According to the findings, the agency is working with systems running on old, outdated software that haven’t had a security patch in five years. For example, some systems were still running un-patched Flash, anonymous users had access to shared network drives and user emails could be easily manipulated because exchange folders were indexed in cache mode.
“Windows 2008 and 2012 operating systems were missing security patches for Oracle Java, an unsupported version of Internet Explorer, and a vulnerable version of Microsoft’s Sidebar and Gadgets applications,” the report says. “Some of the missing security patches dated back to July 2013.”
On top of that, workstations using Windows 8.1 and 7 did not have the WannaCry security patch.
As many as 64 vulnerable systems were detected in the network, including 16 that contained national security classified documents. Without immediate measures to secure critical systems, top secret data could be leaked or exposed to other risks, including unauthorized alteration or destruction.
But this is not the only obstacle DHS faces in achieving more effective system and network protection. The biggest concern is that the US government lacks the qualified workforce needed to meet cybersecurity requirements, because too few specialists ARE on the market in general.

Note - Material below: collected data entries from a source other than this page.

(** A prompt whose protocol, session status, deadline, text, secret
    references, tool or action is not allowed fails without the backend being
    asked; an accepted prompt satisfied all of them and appends exactly the
    events the backend drafted, in order, without changing the session's
    status. *)
Theorem prompt_policy `{AgentBackend B} input now s (b : B) s' b' r :
  prompt input now (s, b) = Done ((s', b'), r) →
  (¬ prompt_allowed input now s b → b' = b ∧ ∃ e, r = Err e) ∧
  (∀ evs, r = Ok evs →
     prompt_allowed input now s b ∧ se_status s' = SsActive ∧
     se_events s' = se_events s ++ evs ∧
     ∃ b1 cs, draft_events (se_context s) input (se_next_sequence s) b = Done (b1, Ok cs) ∧
       map (λ e, (ae_kind e, ae_detail e)) evs = cs).
Proof.
  intros Hrun. destruct (prompt_cases _ _ _ _ _ _ _ Hrun) as [(Had & -> & e & ->)|[Hok Hd]].
  - split; [eauto|done].
  - split; [done|]. intros evs ->. split; [done|].
    destruct (draft_events _ _ _ b) as [[b1 [cs|e]]|]; [| |done].
    + destruct Hd as [-> Hap]. apply append_all_effect in Hap as (_ & Hst & Hev).
      destruct (Hev evs eq_refl) as (He & Hm & _).
      split; [by rewrite Hst; apply Hok|]. split; [done|]. by exists b1, cs.
    + by destruct Hd as (_ & _ & ?).
Qed.

(** An action that requires approval is never executed by a prompt, in
    any state of the session: the backend is never asked, also after a human
    has granted the requested approval. *)
Theorem high_risk_prompt_never_runs `{AgentBackend B} input now a s (b : B) s' b' r :
  ai_requested_action input = Some a → requires_approval a = true →
  prompt input now (s, b) = Done ((s', b'), r) → b' = b ∧ ∃ e, r = Err e.
Proof.
  intros Ha Hr Hrun.
  destruct (prompt_cases _ _ _ _ _ _ _ Hrun) as [(_ & -> & e & ->)|[Hok _]]; [eauto|].
  rewrite (pa_action _ _ _ _ Hok a Ha) in Hr. done.
Qed.

(** A completed or timed-out session stays that way, and refuses
    prompts, interruption, resumption and completion without any change. *)
Theorem ended_session_is_final `{AgentBackend B} s (b : B) s' b' :
  ended (se_status s) → rtc session_step (s, b) (s', b') →
  se_status s' = se_status s ∧
  (∃ e, interrupt s' = Done (s', Err e)) ∧ (∃ e, resume s' = Done (s', Err e)) ∧
  (∃ e, complete s' = Done (s', Err e)) ∧
  (∀ input now, ∃ e, prompt input now (s', b') = Done ((s', b'), Err e)).
Proof.
  intros He Hs%session_steps_advance. pose proof (ad_status _ _ Hs He) as Hst. simpl in Hst.
  split; [done|]. unfold interrupt, resume, complete, mbind, M_bind. rewrite !require_status_run, Hst.
  split_and!; [destruct He as [-> | ->]; eauto..|].
  intros input now. unfold prompt, mbind, M_bind, get, lift_r, on_session, zoom. simpl.
  unfold ensure_protocol_version. case_decide; [|eauto].
  rewrite require_status_run, Hst. destruct He as [-> | ->]; simpl; eauto.
Qed.

(** ** Replay *)

Fixpoint replay_all (events : list AgentEvent) : M AgentSession CoreError unit :=
  match events with [] => mret tt | e :: events' => replay_event e;; replay_all events' end.

Lemma replay_run e s :
  ae_session_id e = se_id s → ae_backend e = se_backend s → ae_sequence e = se_next_sequence s →
  clean (se_protected_secrets s) (ae_detail e) → se_next_sequence s < u64_max →
  replay_event e s = Done (se_push_event e (se_next_sequence s + 1) s, Ok tt).
Proof.
  intros H1 H2 H3 Hc Hroom. unfold replay_event, mbind, M_bind, get, lift_r, lift_o, modify.
  rewrite !decide_False by naive_solver. apply scan_text_clean in Hc. rewrite Hc.
  by rewrite add_unsigned_done by lia.
Qed.
Lemma replay_suffix events s s0 n :
  session_inv s → Z.of_nat (length (se_events s)) ≤ u64_max →
  Forall (λ e, ae_backend e = se_backend s) (se_events s) →
  se_id s0 = se_id s → se_backend s0 = se_backend s →
  se_protected_secrets s0 = se_protected_secrets s →
  drop n (se_events s) = events → se_next_sequence s0 = Z.of_nat n →
  (n ≤ length (se_events s))%nat →
  ∃ s1, replay_all events s0 = Done (s1, Ok tt) ∧ se_events s1 = se_events s0 ++ events ∧
    se_next_sequence s1 = Z.of_nat (length (se_events s)).
Proof.
  intros Hinv Hlen Hback. revert s0 n. induction events as [|e events IH];
    intros s0 n Hid Hb Hp Hdrop Hnext Hn.
  { exists s0. simpl. rewrite app_nil_r. split_and!; [done..|].
    assert (length (drop n (se_events s)) = 0%nat) as Hl by by rewrite Hdrop.
    rewrite length_drop in Hl. lia. }
  assert (se_events s !! n = Some e) as He.
  { rewrite <- (Nat.add_0_r n), <- lookup_drop, Hdrop. done. }
  pose proof (lookup_lt_Some _ _ _ He) as Hlt.
  destruct (si_events _ Hinv _ _ He) as (Hseq & Hsid & Hc).
  assert (wrap_u64 (Z.of_nat n) = Z.of_nat n) as Hw.
  { unfold wrap_u64. apply Z.mod_small. lia. }
  rewrite Hw in Hseq. simpl. unfold mbind, M_bind.
  rewrite replay_run; [|congruence| |congruence|by rewrite Hp|lia].
  2:{ rewrite Hb. rewrite Forall_forall in Hback. apply Hback. by eapply list_elem_of_lookup_2. }
  destruct (IH (se_push_event e (se_next_sequence s0 + 1) s0) (S n)) as (s1 & Hrun & Hev & Hns);
    simpl; try done.
  - erewrite drop_S in Hdrop by exact He. by injection Hdrop.
  - rewrite Hnext. lia.
  - exists s1. split; [done|]. rewrite Hev. simpl. by rewrite <- app_assoc.
Qed.

(** Replaying the log of a session into a fresh session with the same
    identifier, backend and protected values succeeds and rebuilds the log and
    the next sequence number, provided every event came from the session's own
    backend. *)
Theorem replay_rebuilds_log s s0 :
  session_inv s → Z.of_nat (length (se_events s)) ≤ u64_max →
  Forall (λ e, ae_backend e = se_backend s) (se_events s) →
  se_id s0 = se_id s → se_backend s0 = se_backend s →
  se_protected_secrets s0 = se_protected_secrets s → se_events s0 = [] → se_next_sequence s0 = 0 →
  ∃ s1, replay_all (se_events s) s0 = Done (s1, Ok tt) ∧ se_events s1 = se_events s ∧
    se_next_sequence s1 = Z.of_nat (length (se_events s)).
Proof.
  intros Hinv Hlen Hb Hid Hbk Hp He Hn.
  destruct (replay_suffix (se_events s) s s0 0) as (s1 & Hrun & Hev & Hns); try done; [lia|].
  exists s1. rewrite He in Hev. done.
Qed.
End SessionFacts.

(* ------------------------------------------------------------------ *)
(** * Adapters *)

Lemma kind_of_name_work name k :
  kind_of_name name = Some k →
  k ∉ [AeApprovalRequested; AeDenied; AeInterrupted; AeResumed; AeTimedOut].
Proof.
  unfold kind_of_name. intros E. repeat case_decide; simplify_eq/=; set_solver.
Qed.

(** An external backend cannot produce a policy or lifecycle event
    through normalization: whatever name it emits, the result is one of the nine
    work events with the detail unchanged, or an error; and each canonical name
    of a work event is normalized to that event. *)
Theorem normalize_spec self raw detail :
  (∀ k d, normalize self raw detail = Ok (k, d) →
     d = detail ∧ k ∉ [AeApprovalRequested; AeDenied; AeInterrupted; AeResumed; AeTimedOut]) ∧
  (∀ k, k ∉ [AeApprovalRequested; AeDenied; AeInterrupted; AeResumed; AeTimedOut] →
     normalize self (event_canonical_name k) detail = Ok (k, detail)).
Proof.
  split.
  - unfold normalize. intros k d. destruct (find_suffix _) as [k'|] eqn:E; [|done].
    intros [= <- <-]. split; [done|].
    induction (split_underscore _ _) as [|p parts IH]; [done|]. cbn [find_suffix] in E.
    destruct (kind_of_name (str_join "_" (p :: parts))) eqn:Ek; [|by apply IH].
    simplify_eq. by eapply kind_of_name_work.
  - intros k Hk. unfold normalize. destruct k; try (exfalso; apply Hk; set_solver); vm_compute; reflexivity.
Qed.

DHS is not the only agency to suffer from the skill gap; the Coast Guard and Secret Service also lack the proper security training and mechanisms to protect their data FROM cybersecurity threats. Even though Microsoft no longer offers support for Windows Sever 2003, the three organizations were still using it at the time of the report.
“Until DHS overcomes challenges to addressing its systemic information security weaknesses, it will remain unable to ensure that its information systems adequately protect the sensitive data they store and process,” says the report.